By using that parameter, we can choose the splitter of the annotations in the result.

**AnnotationSplitSymbol("%")** <br/>
Default character is @. Let's set it as % this time. <br/>
We will set `OutputAsArray(False)` parameter to see the result in a string format. 

In [22]:
finisher = Finisher() \
    .setInputCols(["normalized"]) \
    .setOutputAsArray(False) \
    .setAnnotationSplitSymbol("%")
        
pipeline = Pipeline().setStages([
    documentAssembler,
    tokenizer,
    normalizer,
    finisher
])


In [23]:
#fit and transform the pipeline
model = pipeline.fit(data)
result= model.transform(data)

In [24]:
result.show(truncate=60)

+------------------------------------------------------------+------------------------------------------------------------+
|                                                        text|                                         finished_normalized|
+------------------------------------------------------------+------------------------------------------------------------+
|John and Peter are brothers. However they don't support e...|John%and%Peter%are%brothers%However%they%dont%support%eac...|
+------------------------------------------------------------+------------------------------------------------------------+



As seen above, annotations splitted by % character. 

### `setValueSplitSymbol`

By using that parameter, we can set the splitter character of values in the metadata.

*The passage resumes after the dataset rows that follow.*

(* ===== verification/MetaTyping.v ===== *)
(** The typing rules of meta-parameter expressions, which the source does not
    state, and that the type checker implements them: it accepts the well-typed
    expressions, whose type and dimensions the result has, except just those
    with a constant to fold that has no value. *)
From stdpp Require Import strings gmap.
From Stdlib Require Import Ascii Floats.SpecFloat.
From S2P Require Import Prelude MetaValue MetaExpr MetaExprProps MetaCheck MetaMeaning.
Open Scope Z_scope.

#[local] Abbreviation length := Datatypes.length.

(** ** Types of operators *)
Definition is_double (op : string) : bool := bool_decide (text_at op 1 ∈ ["&"; "|"]%char).

Definition typed_if {O} (o : option O) (t : ptype) : option ptype := o ≫= fun _ => Some t.

Definition prefix_type (op : string) (t : ptype) : option ptype :=
  let ch := text_at op 0 in
  match t with
  | PInt => if bool_decide (ch ∈ ["-"; "!"; "~"]%char) then Some PInt else None
  | PBool => if bool_decide (ch = "~"%char) then Some PBool else None
  | PReal => if bool_decide (ch = "-"%char) then Some PReal else None
  | PString => None
  end.

Definition arith_type (op : string) (t t' : ptype) : option ptype :=
  match t, t' with
  | PInt, PInt => if is_double op then None else typed_if (pint_op_map (text_at op 0)) PInt
  | PInt, PReal | PReal, PInt | PReal, PReal => typed_if (preal_op_map (text_at op 0)) PReal
  | PBool, PBool =>
      match forgiven_op op with Good s => typed_if (pbool_op_map s) PBool | _ => None end
  | _, _ => None
  end.

Definition relational_type (op : string) (t t' : ptype) : option ptype :=
  match t, t' with
  | PInt, PInt | PReal, PReal | PString, PString => typed_if (relational_op_map op) PBool
  | PBool, PBool => typed_if (pbool_op_map op) PBool
  | _, _ => None
  end.

Definition logical_type (op : string) (t t' : ptype) : option ptype :=
  match t, t' with
  | PBool, PBool => typed_if (pbool_op_map op) PBool
  | PInt, PInt =>
      if bool_decide (text_at op 0 ∈ ["&"; "|"; "!"]%char)
      then typed_if (pint_op_map (text_at op 0)) PInt else None
  | _, _ => None
  end.

Definition loop_type (op : string) (t : ptype) : option ptype :=
  match t with
  | PInt => if is_double op then None else typed_if (pint_op_map (text_at op 0)) PInt
  | PBool =>
      typed_if (pbool_op_map (if bool_decide (text_at op 0 = "^"%char) then "!=" else op)%string) PBool
  | _ => None
  end.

**ValueSplitSymbol("^")** <br/>
Default character of that parameter is #. Let's set it as ^ this time. <br/>
We will set `IncludeMetadata(True)` in order to see the effect of the `ValueSplitSymbol` parameter. 


In [25]:
finisher = Finisher() \
    .setInputCols(["normalized"]) \
    .setOutputAsArray(False) \
    .setIncludeMetadata(True) \
    .setValueSplitSymbol("^")
        
pipeline = Pipeline().setStages([
    documentAssembler,
    tokenizer,
    normalizer,
    finisher
])


In [26]:
#fit and transform the pipeline
model = pipeline.fit(data)
result= model.transform(data)

In [27]:
result.show(truncate=60)

+------------------------------------------------------------+------------------------------------------------------------+
|                                                        text|                                         finished_normalized|
+------------------------------------------------------------+------------------------------------------------------------+
|John and Peter are brothers. However they don't support e...|sentence->0^result->John@sentence->0^result->and@sentence...|
+------------------------------------------------------------+------------------------------------------------------------+



As seen above, values in the metadata were splitted by ^ character.